### Your objective
Copy exactly the lines of the material below that run from the one containing "conv_s args +:+ sprintf rest1 (tl args)" through the one containing "ty_kind : TypeKind;". Copy no other lines.

### Records for this task
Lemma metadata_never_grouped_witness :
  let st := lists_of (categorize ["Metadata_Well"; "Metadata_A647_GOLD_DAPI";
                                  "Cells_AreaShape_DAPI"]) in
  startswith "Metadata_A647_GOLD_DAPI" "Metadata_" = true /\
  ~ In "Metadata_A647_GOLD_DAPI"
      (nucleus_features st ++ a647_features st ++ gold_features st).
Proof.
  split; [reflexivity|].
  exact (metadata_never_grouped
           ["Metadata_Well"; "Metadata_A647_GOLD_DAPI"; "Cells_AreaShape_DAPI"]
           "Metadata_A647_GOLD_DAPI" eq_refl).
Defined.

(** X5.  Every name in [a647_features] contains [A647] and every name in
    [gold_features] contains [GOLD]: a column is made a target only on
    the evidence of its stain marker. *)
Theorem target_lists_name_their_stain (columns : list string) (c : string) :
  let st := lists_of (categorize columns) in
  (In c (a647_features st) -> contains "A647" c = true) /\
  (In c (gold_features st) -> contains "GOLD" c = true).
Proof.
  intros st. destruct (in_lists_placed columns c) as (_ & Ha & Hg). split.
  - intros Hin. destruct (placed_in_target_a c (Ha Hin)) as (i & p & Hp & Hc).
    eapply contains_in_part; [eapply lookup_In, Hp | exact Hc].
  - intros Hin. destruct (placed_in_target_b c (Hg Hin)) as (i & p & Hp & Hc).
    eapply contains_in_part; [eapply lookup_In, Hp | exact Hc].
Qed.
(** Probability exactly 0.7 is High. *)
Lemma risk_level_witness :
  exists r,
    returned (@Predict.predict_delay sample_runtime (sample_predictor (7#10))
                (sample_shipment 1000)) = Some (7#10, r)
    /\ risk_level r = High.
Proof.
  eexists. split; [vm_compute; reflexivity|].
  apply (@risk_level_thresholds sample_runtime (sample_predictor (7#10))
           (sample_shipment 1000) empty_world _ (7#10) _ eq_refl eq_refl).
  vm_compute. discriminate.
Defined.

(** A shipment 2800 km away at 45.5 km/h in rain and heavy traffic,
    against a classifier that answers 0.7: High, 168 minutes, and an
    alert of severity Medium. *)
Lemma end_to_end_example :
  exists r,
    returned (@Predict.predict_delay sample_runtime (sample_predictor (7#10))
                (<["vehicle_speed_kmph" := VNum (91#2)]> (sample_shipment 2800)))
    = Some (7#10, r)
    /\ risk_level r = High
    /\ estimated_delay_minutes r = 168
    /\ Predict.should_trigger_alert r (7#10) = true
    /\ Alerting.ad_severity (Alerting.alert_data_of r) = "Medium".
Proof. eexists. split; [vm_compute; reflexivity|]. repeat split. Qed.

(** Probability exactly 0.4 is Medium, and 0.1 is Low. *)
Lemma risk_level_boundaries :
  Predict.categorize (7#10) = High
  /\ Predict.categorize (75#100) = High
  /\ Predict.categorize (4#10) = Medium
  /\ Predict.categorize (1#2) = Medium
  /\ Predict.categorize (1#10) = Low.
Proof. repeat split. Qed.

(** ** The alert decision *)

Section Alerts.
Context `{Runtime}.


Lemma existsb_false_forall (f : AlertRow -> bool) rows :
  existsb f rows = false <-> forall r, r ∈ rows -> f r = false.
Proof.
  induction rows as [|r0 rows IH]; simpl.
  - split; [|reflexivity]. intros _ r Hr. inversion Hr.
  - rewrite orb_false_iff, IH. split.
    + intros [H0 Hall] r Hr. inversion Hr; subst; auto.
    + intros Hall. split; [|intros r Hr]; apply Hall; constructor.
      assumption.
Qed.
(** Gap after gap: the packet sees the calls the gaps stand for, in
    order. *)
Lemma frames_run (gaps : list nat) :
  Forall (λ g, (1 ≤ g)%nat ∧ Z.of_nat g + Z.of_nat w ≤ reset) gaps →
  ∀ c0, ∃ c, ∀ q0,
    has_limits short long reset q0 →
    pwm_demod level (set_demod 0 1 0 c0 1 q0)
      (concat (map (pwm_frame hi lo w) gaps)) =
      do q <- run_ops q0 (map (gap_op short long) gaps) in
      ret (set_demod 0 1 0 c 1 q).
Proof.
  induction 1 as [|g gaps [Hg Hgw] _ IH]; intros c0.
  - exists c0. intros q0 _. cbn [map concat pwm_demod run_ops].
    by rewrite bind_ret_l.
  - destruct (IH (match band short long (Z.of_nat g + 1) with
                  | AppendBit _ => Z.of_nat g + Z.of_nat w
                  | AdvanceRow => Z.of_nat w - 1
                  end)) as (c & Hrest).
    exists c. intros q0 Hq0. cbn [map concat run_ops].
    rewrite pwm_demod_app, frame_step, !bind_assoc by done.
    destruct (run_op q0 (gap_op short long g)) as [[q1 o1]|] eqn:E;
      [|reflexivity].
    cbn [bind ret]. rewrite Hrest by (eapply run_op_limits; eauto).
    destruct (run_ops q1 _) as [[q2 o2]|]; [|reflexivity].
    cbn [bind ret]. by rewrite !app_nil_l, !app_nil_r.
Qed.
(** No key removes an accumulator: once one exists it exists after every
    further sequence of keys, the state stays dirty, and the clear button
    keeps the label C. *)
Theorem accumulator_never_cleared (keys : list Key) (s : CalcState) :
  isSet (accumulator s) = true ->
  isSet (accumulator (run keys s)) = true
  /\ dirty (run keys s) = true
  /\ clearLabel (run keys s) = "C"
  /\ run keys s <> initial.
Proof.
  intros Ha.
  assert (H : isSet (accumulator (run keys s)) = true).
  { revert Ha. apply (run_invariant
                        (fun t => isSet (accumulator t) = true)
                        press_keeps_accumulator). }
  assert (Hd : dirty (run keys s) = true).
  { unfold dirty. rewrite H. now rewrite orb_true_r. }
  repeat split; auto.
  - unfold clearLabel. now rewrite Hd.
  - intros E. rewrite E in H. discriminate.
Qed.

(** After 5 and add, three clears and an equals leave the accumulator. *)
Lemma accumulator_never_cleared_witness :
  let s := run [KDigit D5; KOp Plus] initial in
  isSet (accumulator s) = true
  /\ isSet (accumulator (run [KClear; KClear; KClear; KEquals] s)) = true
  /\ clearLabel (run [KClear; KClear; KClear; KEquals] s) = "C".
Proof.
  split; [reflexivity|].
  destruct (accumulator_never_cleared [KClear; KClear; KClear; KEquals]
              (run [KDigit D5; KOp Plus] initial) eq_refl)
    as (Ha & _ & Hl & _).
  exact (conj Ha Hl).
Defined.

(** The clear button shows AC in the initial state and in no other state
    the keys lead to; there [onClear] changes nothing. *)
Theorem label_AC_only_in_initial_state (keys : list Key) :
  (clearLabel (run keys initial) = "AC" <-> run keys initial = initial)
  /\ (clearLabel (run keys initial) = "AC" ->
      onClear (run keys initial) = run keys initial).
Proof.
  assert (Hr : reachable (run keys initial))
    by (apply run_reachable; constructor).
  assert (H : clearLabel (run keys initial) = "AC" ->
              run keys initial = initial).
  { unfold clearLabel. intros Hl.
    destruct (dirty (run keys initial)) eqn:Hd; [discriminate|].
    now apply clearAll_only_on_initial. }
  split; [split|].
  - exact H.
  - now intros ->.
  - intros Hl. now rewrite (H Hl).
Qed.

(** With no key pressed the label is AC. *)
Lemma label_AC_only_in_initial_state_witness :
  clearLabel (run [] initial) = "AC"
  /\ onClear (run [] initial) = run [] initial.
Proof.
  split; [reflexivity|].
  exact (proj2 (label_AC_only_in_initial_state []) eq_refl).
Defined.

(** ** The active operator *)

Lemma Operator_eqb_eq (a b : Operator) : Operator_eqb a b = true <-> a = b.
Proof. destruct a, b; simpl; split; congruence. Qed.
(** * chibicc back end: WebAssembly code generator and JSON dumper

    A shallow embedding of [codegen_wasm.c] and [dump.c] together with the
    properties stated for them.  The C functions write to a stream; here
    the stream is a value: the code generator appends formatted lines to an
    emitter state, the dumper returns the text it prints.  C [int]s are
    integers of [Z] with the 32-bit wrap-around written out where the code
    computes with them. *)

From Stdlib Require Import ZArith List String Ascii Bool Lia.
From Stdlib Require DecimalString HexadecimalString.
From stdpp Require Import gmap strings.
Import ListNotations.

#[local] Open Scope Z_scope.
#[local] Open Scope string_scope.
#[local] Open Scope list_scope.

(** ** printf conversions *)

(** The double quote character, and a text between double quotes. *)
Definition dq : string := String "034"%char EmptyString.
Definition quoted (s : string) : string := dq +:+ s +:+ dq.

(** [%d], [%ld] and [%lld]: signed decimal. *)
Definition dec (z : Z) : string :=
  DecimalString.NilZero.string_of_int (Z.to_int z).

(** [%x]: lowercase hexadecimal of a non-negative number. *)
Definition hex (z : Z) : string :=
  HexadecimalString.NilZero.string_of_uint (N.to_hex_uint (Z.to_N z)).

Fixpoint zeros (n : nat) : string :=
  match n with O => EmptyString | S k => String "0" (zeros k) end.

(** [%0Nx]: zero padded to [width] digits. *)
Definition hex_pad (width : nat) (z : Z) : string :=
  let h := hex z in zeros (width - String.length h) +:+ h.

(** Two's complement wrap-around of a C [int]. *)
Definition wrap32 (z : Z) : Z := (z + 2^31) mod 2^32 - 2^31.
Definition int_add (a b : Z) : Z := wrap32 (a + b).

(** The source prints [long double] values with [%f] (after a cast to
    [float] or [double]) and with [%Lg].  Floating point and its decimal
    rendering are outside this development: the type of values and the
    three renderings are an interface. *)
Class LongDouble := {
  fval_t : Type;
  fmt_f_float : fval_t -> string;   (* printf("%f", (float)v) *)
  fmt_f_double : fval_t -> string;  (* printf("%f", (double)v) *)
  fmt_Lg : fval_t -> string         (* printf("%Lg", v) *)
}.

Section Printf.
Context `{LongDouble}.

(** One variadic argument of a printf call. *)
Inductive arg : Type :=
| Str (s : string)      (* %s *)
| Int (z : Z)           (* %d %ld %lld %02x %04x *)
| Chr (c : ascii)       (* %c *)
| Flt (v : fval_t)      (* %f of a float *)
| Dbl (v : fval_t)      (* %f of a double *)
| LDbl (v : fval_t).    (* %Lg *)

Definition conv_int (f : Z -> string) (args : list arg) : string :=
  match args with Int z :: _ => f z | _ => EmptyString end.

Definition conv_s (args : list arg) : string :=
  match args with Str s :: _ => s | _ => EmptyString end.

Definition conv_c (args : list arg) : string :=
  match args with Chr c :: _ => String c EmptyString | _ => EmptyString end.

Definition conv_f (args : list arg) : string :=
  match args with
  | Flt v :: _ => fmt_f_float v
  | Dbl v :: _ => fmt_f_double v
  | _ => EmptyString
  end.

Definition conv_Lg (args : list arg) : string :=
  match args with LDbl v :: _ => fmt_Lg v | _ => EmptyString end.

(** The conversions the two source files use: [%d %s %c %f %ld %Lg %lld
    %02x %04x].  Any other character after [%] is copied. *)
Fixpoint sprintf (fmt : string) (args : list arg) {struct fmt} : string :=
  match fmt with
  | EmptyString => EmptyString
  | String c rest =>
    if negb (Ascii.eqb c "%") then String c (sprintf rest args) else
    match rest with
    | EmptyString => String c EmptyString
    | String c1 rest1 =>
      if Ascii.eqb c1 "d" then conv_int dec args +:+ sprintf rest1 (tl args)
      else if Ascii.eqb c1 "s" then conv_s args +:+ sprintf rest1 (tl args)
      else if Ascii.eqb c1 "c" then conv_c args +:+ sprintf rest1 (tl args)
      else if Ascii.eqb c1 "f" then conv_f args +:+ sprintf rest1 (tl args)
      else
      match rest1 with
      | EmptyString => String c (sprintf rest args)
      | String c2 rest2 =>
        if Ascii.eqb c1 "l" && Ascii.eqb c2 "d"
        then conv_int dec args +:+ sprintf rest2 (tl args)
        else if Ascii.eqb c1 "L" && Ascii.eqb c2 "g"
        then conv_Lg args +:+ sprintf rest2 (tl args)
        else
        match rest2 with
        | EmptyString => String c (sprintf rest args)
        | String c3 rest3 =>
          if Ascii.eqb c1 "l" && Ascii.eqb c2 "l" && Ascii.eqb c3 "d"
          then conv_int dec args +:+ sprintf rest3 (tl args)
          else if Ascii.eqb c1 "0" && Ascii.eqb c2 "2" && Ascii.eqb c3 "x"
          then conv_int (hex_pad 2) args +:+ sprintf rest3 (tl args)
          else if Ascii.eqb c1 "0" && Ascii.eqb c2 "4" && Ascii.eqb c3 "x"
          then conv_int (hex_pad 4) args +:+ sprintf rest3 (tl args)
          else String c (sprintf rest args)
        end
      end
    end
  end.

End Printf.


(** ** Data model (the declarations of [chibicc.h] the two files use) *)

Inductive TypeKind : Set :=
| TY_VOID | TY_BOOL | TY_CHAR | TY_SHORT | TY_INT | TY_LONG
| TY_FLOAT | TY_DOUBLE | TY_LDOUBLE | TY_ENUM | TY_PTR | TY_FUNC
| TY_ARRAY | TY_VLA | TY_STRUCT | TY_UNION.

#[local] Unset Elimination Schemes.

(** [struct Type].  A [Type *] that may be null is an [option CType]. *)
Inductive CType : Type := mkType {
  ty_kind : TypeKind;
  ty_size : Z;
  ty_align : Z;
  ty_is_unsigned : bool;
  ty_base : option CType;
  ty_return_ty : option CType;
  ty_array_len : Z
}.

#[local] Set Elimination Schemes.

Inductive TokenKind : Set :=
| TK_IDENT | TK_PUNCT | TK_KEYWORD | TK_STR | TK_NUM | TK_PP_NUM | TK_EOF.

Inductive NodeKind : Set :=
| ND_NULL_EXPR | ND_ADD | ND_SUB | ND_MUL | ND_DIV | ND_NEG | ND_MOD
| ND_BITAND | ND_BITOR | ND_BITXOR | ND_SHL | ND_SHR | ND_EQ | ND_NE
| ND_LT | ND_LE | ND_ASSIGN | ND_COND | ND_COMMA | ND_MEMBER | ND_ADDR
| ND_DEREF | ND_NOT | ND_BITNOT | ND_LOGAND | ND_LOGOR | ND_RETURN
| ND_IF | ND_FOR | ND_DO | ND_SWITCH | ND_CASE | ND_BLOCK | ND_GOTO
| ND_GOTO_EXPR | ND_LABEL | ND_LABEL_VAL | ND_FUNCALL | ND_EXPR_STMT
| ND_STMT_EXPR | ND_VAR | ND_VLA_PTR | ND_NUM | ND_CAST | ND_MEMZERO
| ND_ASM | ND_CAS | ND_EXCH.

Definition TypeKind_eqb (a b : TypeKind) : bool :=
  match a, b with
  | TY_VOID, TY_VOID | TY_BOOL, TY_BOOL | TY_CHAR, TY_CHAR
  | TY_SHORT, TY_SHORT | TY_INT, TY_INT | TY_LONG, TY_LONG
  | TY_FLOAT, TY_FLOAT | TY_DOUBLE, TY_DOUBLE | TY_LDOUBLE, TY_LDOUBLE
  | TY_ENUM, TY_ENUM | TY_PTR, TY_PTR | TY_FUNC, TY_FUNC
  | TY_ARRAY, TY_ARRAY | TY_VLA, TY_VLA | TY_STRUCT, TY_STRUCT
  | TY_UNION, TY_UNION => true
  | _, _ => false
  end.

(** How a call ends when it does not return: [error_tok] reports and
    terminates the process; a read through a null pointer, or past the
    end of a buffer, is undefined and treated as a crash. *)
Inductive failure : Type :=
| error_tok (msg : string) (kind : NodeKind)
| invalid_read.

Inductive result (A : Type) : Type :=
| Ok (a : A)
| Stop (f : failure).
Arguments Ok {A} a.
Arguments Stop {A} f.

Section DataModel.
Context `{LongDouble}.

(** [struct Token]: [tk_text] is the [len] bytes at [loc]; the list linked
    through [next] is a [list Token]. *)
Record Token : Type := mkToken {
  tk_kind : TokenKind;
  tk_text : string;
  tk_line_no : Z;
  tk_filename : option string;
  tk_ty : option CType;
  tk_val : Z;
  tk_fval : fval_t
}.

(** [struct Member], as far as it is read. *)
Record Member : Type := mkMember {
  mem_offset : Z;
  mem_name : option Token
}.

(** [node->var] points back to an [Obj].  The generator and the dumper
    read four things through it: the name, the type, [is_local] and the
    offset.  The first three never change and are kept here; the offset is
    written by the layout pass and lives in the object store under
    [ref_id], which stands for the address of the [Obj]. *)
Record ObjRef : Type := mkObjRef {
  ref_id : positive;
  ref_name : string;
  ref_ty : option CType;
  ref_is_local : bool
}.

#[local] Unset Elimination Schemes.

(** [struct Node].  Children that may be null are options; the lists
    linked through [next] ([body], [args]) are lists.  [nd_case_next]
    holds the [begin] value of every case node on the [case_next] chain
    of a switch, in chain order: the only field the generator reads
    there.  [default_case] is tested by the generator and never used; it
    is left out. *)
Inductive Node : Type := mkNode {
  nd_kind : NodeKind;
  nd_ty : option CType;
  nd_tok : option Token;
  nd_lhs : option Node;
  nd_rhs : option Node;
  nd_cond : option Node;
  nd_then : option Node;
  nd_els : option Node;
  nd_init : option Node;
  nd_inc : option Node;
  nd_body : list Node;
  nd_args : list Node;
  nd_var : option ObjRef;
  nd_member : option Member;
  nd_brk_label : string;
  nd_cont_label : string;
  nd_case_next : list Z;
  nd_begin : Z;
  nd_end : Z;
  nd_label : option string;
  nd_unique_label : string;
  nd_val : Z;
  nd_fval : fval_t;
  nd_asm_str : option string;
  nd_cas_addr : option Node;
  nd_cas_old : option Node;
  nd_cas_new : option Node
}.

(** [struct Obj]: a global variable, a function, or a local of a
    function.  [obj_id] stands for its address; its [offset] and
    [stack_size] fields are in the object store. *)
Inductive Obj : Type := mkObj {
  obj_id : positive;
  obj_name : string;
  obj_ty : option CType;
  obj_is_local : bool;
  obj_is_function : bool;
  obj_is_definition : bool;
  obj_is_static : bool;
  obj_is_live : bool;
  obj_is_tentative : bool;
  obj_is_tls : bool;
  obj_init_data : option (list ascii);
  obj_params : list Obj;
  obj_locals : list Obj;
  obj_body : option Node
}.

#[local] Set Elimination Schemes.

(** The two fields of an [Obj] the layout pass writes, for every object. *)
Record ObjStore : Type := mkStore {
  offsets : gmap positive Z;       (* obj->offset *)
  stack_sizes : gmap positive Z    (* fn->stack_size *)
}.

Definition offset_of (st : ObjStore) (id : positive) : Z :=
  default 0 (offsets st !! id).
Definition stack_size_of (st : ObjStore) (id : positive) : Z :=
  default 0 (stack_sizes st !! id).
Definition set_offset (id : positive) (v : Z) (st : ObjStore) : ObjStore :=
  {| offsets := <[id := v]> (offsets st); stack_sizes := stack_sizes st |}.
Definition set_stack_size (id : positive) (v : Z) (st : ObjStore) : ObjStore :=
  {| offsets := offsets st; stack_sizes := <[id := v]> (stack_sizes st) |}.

### Answer to the exercise
      else if Ascii.eqb c1 "s" then conv_s args +:+ sprintf rest1 (tl args)
      else if Ascii.eqb c1 "c" then conv_c args +:+ sprintf rest1 (tl args)
      else if Ascii.eqb c1 "f" then conv_f args +:+ sprintf rest1 (tl args)
      else
      match rest1 with
      | EmptyString => String c (sprintf rest args)
      | String c2 rest2 =>
        if Ascii.eqb c1 "l" && Ascii.eqb c2 "d"
        then conv_int dec args +:+ sprintf rest2 (tl args)
        else if Ascii.eqb c1 "L" && Ascii.eqb c2 "g"
        then conv_Lg args +:+ sprintf rest2 (tl args)
        else
        match rest2 with
        | EmptyString => String c (sprintf rest args)
        | String c3 rest3 =>
          if Ascii.eqb c1 "l" && Ascii.eqb c2 "l" && Ascii.eqb c3 "d"
          then conv_int dec args +:+ sprintf rest3 (tl args)
          else if Ascii.eqb c1 "0" && Ascii.eqb c2 "2" && Ascii.eqb c3 "x"
          then conv_int (hex_pad 2) args +:+ sprintf rest3 (tl args)
          else if Ascii.eqb c1 "0" && Ascii.eqb c2 "4" && Ascii.eqb c3 "x"
          then conv_int (hex_pad 4) args +:+ sprintf rest3 (tl args)
          else String c (sprintf rest args)
        end
      end
    end
  end.

End Printf.


(** ** Data model (the declarations of [chibicc.h] the two files use) *)

Inductive TypeKind : Set :=
| TY_VOID | TY_BOOL | TY_CHAR | TY_SHORT | TY_INT | TY_LONG
| TY_FLOAT | TY_DOUBLE | TY_LDOUBLE | TY_ENUM | TY_PTR | TY_FUNC
| TY_ARRAY | TY_VLA | TY_STRUCT | TY_UNION.

#[local] Unset Elimination Schemes.

(** [struct Type].  A [Type *] that may be null is an [option CType]. *)
Inductive CType : Type := mkType {
  ty_kind : TypeKind;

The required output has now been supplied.